[TERRORISMO]

¿Quién armó el Estado Islámico?

El llamado Estado Islámico cuenta con jóvenes musulmanes, conversos europeos, estadounidenses, rusos y chinos. Una mezcla explosiva a la que se suman los pertrechos del grupo terrorista.

Hace apenas unos días, un alto cargo de la Administración pública española sugirió que no había que utilizar la denominación de Estado Islámico (EI) para designar al grupúsculo que aterroriza a las poblaciones del Mashrek. Al parecer, ello implica sobreestimar a la banda terrorista. Con ello, el problema de la amenaza radical quedaría resuelto. ¡Qué fácil y brillante solución!

A finales de 2001, cuando la intervención aliada en Afganistán parecía haber acabado con Al Qaeda, el entonces cabecilla de la agrupación radical, Osama bin Laden, lanzó la advertencia: “volveremos dentro de una década”. Para los analistas, se trataba de un plazo razonable para recomponer la estructura de la organización, ampliar las redes existentes a los países del Magreb y resucitar las células durmientes de Occidente. Los titubeos de los Gobiernos occidentales facilitaron la tarea de los sucesores del emir saudí.

En efecto, dos países que no contaban con movimientos radicales islámicos en su territorio, Irak y Siria, se vieron involucrados en la nueva etapa del conflicto entre Oriente y Occidente. La violenta persecución de supuestos radicales islámicos en Irak durante la ocupación militar estadounidense generó un movimiento de rechazo entre las tribus propensas a defender las prerrogativas de la época de Saddam Hussein. En Siria, país laico sometido a la férrea dictadura del clan Al Assad, la guerra civil fomentada por potencias extrarregionales, trajo consigo a yihadistas de distintas corrientes islámicas, dispuestos a conquistar las tierras del califato de Damasco para convertirlas en el embrión de un emblemático califato mundial. Aunque los combatientes del Islam contaran con apoyo económico y estratégico saudí, catarí y... estadounidense, a la hora de la verdad nadie asumía la paternidad de esos movimientos fanáticos.

Las cosas empezaron a torcerse cuando uno de los grupos radicales, el llamado Estado Islámico de Irak y Levante, logró adueñarse de los yacimientos petrolíferos de Siria. Curiosamente, los politólogos estadounidenses no centraron su interés en las repercusiones económicas de esa conquista, limitándose a analizar los aspectos meramente estratégicos de la ofensiva llevada a cabo por EI. Sin embargo, el Estado Islámico empezó a comercializar –con la ayuda de intermediarios saudíes y turcos y a precios muy competitivos– el oro negro sirio. Lo mismo sucedió unos meses más tarde, cuando los yihadistas llegaron a controlar las instalaciones petrolíferas del Kurdistán iraquí.

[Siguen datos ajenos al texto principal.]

(** ** The whole block *)

Lemma status_hundreds c : 100 <= c <= 599 -> (Z.quot c 100 =? 1) = (c <? 200).
Proof.
  intros Hc. rewrite Z.quot_div_nonneg by lia.
  destruct (Z.ltb_spec c 200).
  - apply Z.eqb_eq. symmetry. apply (Z.div_unique_pos _ _ _ (c - 100)); lia.
  - apply Z.eqb_neq. intros Hq. pose proof (Z.div_le_lower_bound c 100 2). lia.
Qed.

(** Final headers have been received: trailers. *)
Lemma validate_trailers e hs endStream :
  exists code len, validateResponseHeaderBlock true e hs endStream = Ok (code, false, len) /\
    (code = ErrorCode.NO_ERROR \/ code = ErrorCode.PROTOCOL_ERROR) /\
    (code = ErrorCode.NO_ERROR <-> trailers_valid hs endStream).
Proof.
  unfold validateResponseHeaderBlock, trailers_valid. destruct hs as [|h hs].
  { do 2 eexists. split; [done|]. split; [by right|]. split; [done|]. by intros [? _]. }
  set (v0 := mk_scan false false 0 e).
  destruct (validate_headers_regular true (h :: hs) v0) as (code & v & -> & Hc & Hok & Hv); [by left|].
  cbn [obind negb]. destruct Hc as [->| ->].
  - change (negb (ErrorCode.NO_ERROR =? ErrorCode.NO_ERROR)) with false. cbv iota.
    destruct (Hv eq_refl) as [-> _]. destruct (proj1 Hok eq_refl) as [Hall _]. cbn [sawStatus v0].
    destruct endStream; cbn [negb]; do 2 eexists; (split; [done|]); split; auto.
    + split; [|done]. done.
    + split; [done|]. by intros (_ & _ & ?).
  - change (negb (ErrorCode.PROTOCOL_ERROR =? ErrorCode.NO_ERROR)) with true. cbv iota.
    do 2 eexists. split; [done|]. split; [by right|]. split; [done|].
    intros (_ & Hall & _). by apply Hok.
Qed.

(** A first field that is not a valid [:status] dooms the block. *)
Lemma validate_first_bad h v0 :
  sawStatus v0 = false -> sawRegularHeader v0 = false ->
  exists code v, validate_header false h v0 = Ok (code, v) /\
    (code = ErrorCode.PROTOCOL_ERROR /\
       ~ (field_valid h /\ HeaderField.name h = bs ":status" /\
          is_Some (tryParseStatusCode (HeaderField.value h)))
     \/ code = ErrorCode.NO_ERROR /\ sawStatus v = false /\ sawRegularHeader v = true /\
        HeaderField.name h <> bs ":status"
     \/ code = ErrorCode.NO_ERROR /\ field_valid h /\ HeaderField.name h = bs ":status" /\
        exists c, tryParseStatusCode (HeaderField.value h) = Some c /\
          v = mk_scan false true c (declaredLength v0)).
Proof.
  intros Hs Hr. destruct (field_valid_dec h) as [Hv|Hv].
  2:{ rewrite validate_header_invalid by done. do 2 eexists. split; [done|]. left. split; [done|]. tauto. }
  rewrite validate_header_valid by done. rewrite Hr, Hs.
  destruct (HeaderField.pseudo h) eqn:Hps.
  - destruct (decide (HeaderField.name h = bs ":status")) as [Hn|Hn].
    + rewrite bool_decide_true by done. cbn [negb].
      destruct (tryParseStatusCode (HeaderField.value h)) as [c|] eqn:Hc.
      * do 2 eexists. split; [done|]. right; right. split; [done|]. eauto.
      * do 2 eexists. split; [done|]. left. split; [done|]. by intros (_ & _ & [? ?]).
    + rewrite bool_decide_false by done. cbn [negb]. do 2 eexists. split; [done|]. left.
      split; [done|]. tauto.
  - assert (Hn : HeaderField.name h <> bs ":status").
    { unfold HeaderField.pseudo in Hps. intros Heq. rewrite Heq in Hps. done. }
    cbv zeta. destruct (existsb _ _).
    { do 2 eexists. split; [done|]. left. split; [done|]. tauto. }
    destruct (negb false && is_content_length h).
    + destruct (tryParseContentLength_total (HeaderField.value h)) as (o & -> & _). cbn [obind].
      destruct o; [|do 2 eexists; split; [done|]; left; split; [done|]; tauto].
      case_if; do 2 eexists; (split; [done|]); [left; split; [done|]; tauto|]. right; left. done.
    + do 2 eexists. split; [done|]. right; left. done.
Qed.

Pero en este caso concreto, sus éxitos militares afectaban los intereses directos de las grandes compañías estadounidenses. La Casa Blanca decidió tomar cartas en el asunto; el presidente Obama ordenó el regreso de los militares a Irak. Esta vez, utilizando la cobertura de expertos en materia de defensa: el Presidente había ordenado la retirada de las tropas del suelo iraquí...

Cabe suponer que para contrarrestar la ofensiva del EI, el actual inquilino de la Casa Blanca se verá obligado a revisar su política. William Kristol, afamado comentarista estadounidense, estima que el Estado Mayor del Ejército de EU tratará de imponer, en un plazo de seis a ocho meses, la presencia militar americana en la zona. Lejos quedan los sueños pacifistas de Obama.